28 March 2017

The Fake Climate Debate and The Real One

Posted by Dan Satterfield

I just finished reading a paper by Michael Mann, Stefan Rahmstorf et.al in Nature Reports today that is getting some deserved press attention. It’s rather complicated (OK, for non-atmospheric science geeks, it’s a brick) but in plain language, it indicates that the warming of the climate is doing what many of my fellow forecasters have been suspecting for quite some time: changing the upper-level wind flow and therefore changing our weather patterns. In general, this seems to be leading to more extreme weather, and it’s more than just the increased risk of heatwaves and droughts, from a warmer climate, it’s a change in what we call the Rossby wave pattern. I must mention my friend Stu Ostro (at The Weather Channel) because he was first (I know of) to insist that something was going on, and it’s looking more and more like he’ll be vindicated!
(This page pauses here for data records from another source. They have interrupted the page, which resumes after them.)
(** * Web content scraper: the extraction pipeline of [extract_selenium.py]

    A shallow embedding of the text normalizer ([clean_text]), the content
    extractor ([extract_content]), the plain-text renderer
    ([create_text_file]) and the browser session discipline of
    [fetch_with_selenium], with the properties of the specification settled
    against them. *)

From Stdlib Require Import NArith String Ascii List Bool Lia.
From stdpp Require Import base decidable option list countable gmap strings.

Local Open Scope N_scope.
Local Open Scope list_scope.

(** ** Python strings

    A Python [str] is a sequence of Unicode code points and [len] counts
    code points, so a text is a list of code points.  Tag names, attribute
    names and block types are only ever compared with ASCII literals and are
    kept as [string]. *)

Module PyStr.

Abbreviation str := (list N).

(** An ASCII literal as a Python string. *)
Definition lit (s : string) : str :=
  map N_of_ascii (list_ascii_of_string s).

(** [len(s)] *)
Definition len (s : str) : nat := length s.

(** [Py_UNICODE_ISSPACE]: the characters [str.strip()] removes and that [\s]
    matches in a [str] pattern. *)
Definition isspace (c : N) : bool :=
  ((0x09 <=? c) && (c <=? 0x0D))
  || ((0x1C <=? c) && (c <=? 0x20))
  || (c =? 0x85) || (c =? 0xA0) || (c =? 0x1680)
  || ((0x2000 <=? c) && (c <=? 0x200A))
  || (c =? 0x2028) || (c =? 0x2029) || (c =? 0x202F)
  || (c =? 0x205F) || (c =? 0x3000).

(** [s.lstrip()], [s.rstrip()], [s.strip()] *)
Fixpoint lstrip (s : str) : str :=
  match s with
  | [] => []
  | c :: r => if isspace c then lstrip r else s
  end.

Definition rstrip (s : str) : str := rev (lstrip (rev s)).

Definition strip (s : str) : str := rstrip (lstrip s).

(** [s.replace(old, new)] for a one-character [old]. *)
Definition replace_char (old : N) (new : str) (s : str) : str :=
  flat_map (fun c => if c =? old then new else [c]) s.

(** [sep.join(parts)] *)
Fixpoint join (sep : str) (parts : list str) : str :=
  match parts with
  | [] => []
  | [p] => p
  | p :: rest => p ++ sep ++ join sep rest
  end.

(** [c * n] for a one-character string [c]. *)
Definition times (c : N) (n : nat) : str := repeat c n.

End PyStr.

Import PyStr.

(** ** Text normalizer *)

(** The class [[\x00-\x08\x0b-\x0c\x0e-\x1f\x7f-\x9f]]. *)
Definition is_control (c : N) : bool :=
  (c <=? 0x08)
  || ((0x0B <=? c) && (c <=? 0x0C))
  || ((0x0E <=? c) && (c <=? 0x1F))
  || ((0x7F <=? c) && (c <=? 0x9F)).

(** [re.sub] of the control class by the empty string. *)
Definition sub_control (text : str) : str :=
  List.filter (fun c => negb (is_control c)) text.

(** [re.sub] of [\s+] by one space: every maximal run of whitespace becomes one
    space.  [in_run] tells that the previous character belonged to a run
    whose space has been written already. *)
Fixpoint sub_spaces_from (in_run : bool) (text : str) : str :=
  match text with
  | [] => []
  | c :: r =>
      if isspace c
      then (if in_run then sub_spaces_from true r
            else 0x20 :: sub_spaces_from true r)
      else c :: sub_spaces_from false r
  end.

Definition sub_spaces (text : str) : str := sub_spaces_from false text.

(** The three [replace] calls: U+00A0 by a space, U+200B and U+FEFF by
    nothing. *)
Definition replace_special (text : str) : str :=
  replace_char 0xFEFF [] (replace_char 0x200B [] (replace_char 0xA0 [0x20] text)).

(** [clean_text] *)
Definition clean_text (text : str) : str :=
  match text with
  | [] => []
  | _ => strip (replace_special (sub_spaces (sub_control text)))
  end.

(** ** Normal form of a text

    The zero-width characters of [clean_text]; a text whose whitespace is
    single ASCII spaces ([after_space] tells that the character before was
    one); a character that is neither a control nor a zero-width character;
    a text with no whitespace at either end. *)
Definition zero_width (c : N) : bool := (c =? 0x200B) || (c =? 0xFEFF).

Fixpoint spaced (after_space : bool) (s : str) : Prop :=
  match s with
  | [] => True
  | c :: r =>
      if isspace c then c = 0x20 /\ after_space = false /\ spaced true r
      else spaced false r
  end.

Definition plain (c : N) : Prop := is_control c = false /\ zero_width c = false.

Definition trimmed (s : str) : Prop :=
  match s with [] => True | c :: _ => isspace c = false end
  /\ forall p c, s = p ++ [c] -> isspace c = false.

(** ** The parsed document

    [BeautifulSoup(html_content, "html.parser")] builds a tree of tags and
    strings; the soup itself is the tag named [[document]] that holds the
    top-level nodes.  [Tag.attrs] is a dict.  Comments and the like do not
    contribute to [get_text] and are not part of the tree. *)

#[local] Unset Elimination Schemes.
Inductive node : Type :=
| NavigableString (s : str)
| Tag (name : string) (attrs : gmap string str) (contents : list node).
#[local] Set Elimination Schemes.

Definition BeautifulSoup (contents : list node) : node :=
  Tag "[document]" ∅ contents.

(** [tag.descendants]: every node below [tag], in document order. *)
Fixpoint descendants (n : node) : list node :=
  match n with
  | NavigableString _ => []
  | Tag _ _ cs => flat_map (fun c => c :: descendants c) cs
  end.

Definition has_name (names : list string) (n : node) : bool :=
  match n with
  | NavigableString _ => false
  | Tag nm _ _ => existsb (String.eqb nm) names
  end.

Definition get_attr (key : string) (n : node) : option str :=
  match n with
  | NavigableString _ => None
  | Tag _ at_ _ => at_ !! key
  end.

(** [tag.find(...)]: the first descendant, in document order, that the
    filter accepts; [tag.find_all(names)]: all descendants with one of the
    names, in document order. *)
Definition find (p : node -> bool) (n : node) : option node :=
  List.find p (descendants n).

Definition find_all (names : list string) (n : node) : list node :=
  List.filter (has_name names) (descendants n).

(** [for tag in soup(names): tag.decompose()]: every tag with one of the
    names leaves the tree, with everything below it. *)
Fixpoint decompose_all (names : list string) (n : node) : node :=
  match n with
  | NavigableString _ => n
  | Tag nm at_ cs =>
      Tag nm at_
        ((fix go (l : list node) : list node :=
            match l with
            | [] => []
            | c :: r =>
                if has_name names c then go r
                else decompose_all names c :: go r
            end) cs)
  end.

(** The strings below a tag, in document order. *)
Definition all_strings (n : node) : list str :=
  omap (fun d => match d with NavigableString s => Some s | Tag _ _ _ => None end)
       (descendants n).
This is not the first paper about day to day weather changes due to climate change,, and my friend Jennifer Francis has been publishing papers about changes that seem to be related to the loss of Arctic Sea ice for several years now. This is difficult science and not everyone agrees, but that’s just the point I’m leading to here.

This is the real debate going on in science right now.

How is the warming climate showing up in our daily weather? How will it change the weather in local areas, and could the effects be surprising? Could the loss of Arctic ice be causing a pattern preference in winter that had not existed before? How is the fact that the continents are warming faster than the oceans going to impact the atmospheric flow in summer? Will it lead to an increase in blocking patterns that will bring extreme heat and drought to some areas? Mann, Rahmstorf, et.al seem to have evidence that this is indeed the case.

Tomorrow you can see the fake debate in a hearing of the House Science Committee. This will consist of a lot of statements, that unlike the paper I wrote about above, did not make it through peer-review. It might matter to the public, but the science community could care less. NULLUS IN VERBA. The motto of the Royal Society. Take no man’s word for it. Show me the evidence.

Dr Michael Mann (of Penn. State Univ.) will once again represent the thousands of scientists, and EVERY major scientific body on the planet, who say we must get away from carbon as an energy source, and all based on thousands of published papers.  While others will represent those who failed to convince everyone else and cannot seem to back up their claims in the peer-reviewed literature. This will be all about the things that people see on the internet, and what most people think that scientists are debating about regarding climate change. They are not. Not for years. They know it’s the carbon, and that it’s not the sun, and certainly not volcanoes, or any other crazy conspiracy theory regarding aliens, chemtrails, or the Chinese! They know how the greenhouse effect works all the way down to the sub-atomic level of the electron waves in molecules of gas. You know what? Most all of the people on that committee know it too. The real reason for that hearing is to manufacture doubt. It’s a page out of the tobacco industry and almost word for word. Don’t believe me? Read this book by Harvard Professor Naomi Oreskes.

That’s what Tuesday’s hearing is all about Charlie Brown.

Lamar Smith is the chair of the House Science Committee, and I do not exaggerate when I say he is the laughingstock of the science community. The HSC Twitter account is notorious for falling for every silly conspiracy theory out there. I would dearly love for Dr. Mann to look Lamar Smith in the eye tomorrow and say “Representative Smith, just what do you know, that every science body on this planet, including the AMS, AGU, National Academies, AAAS, and the Royal Society does not? 

Please illuminate us!

Note: If they did it correctly, you’d have 98 scientists with Dr Mann and two on the opposite side. Just remember that this is the fake debate, and trust me the real one is far more interesting (albeit complex).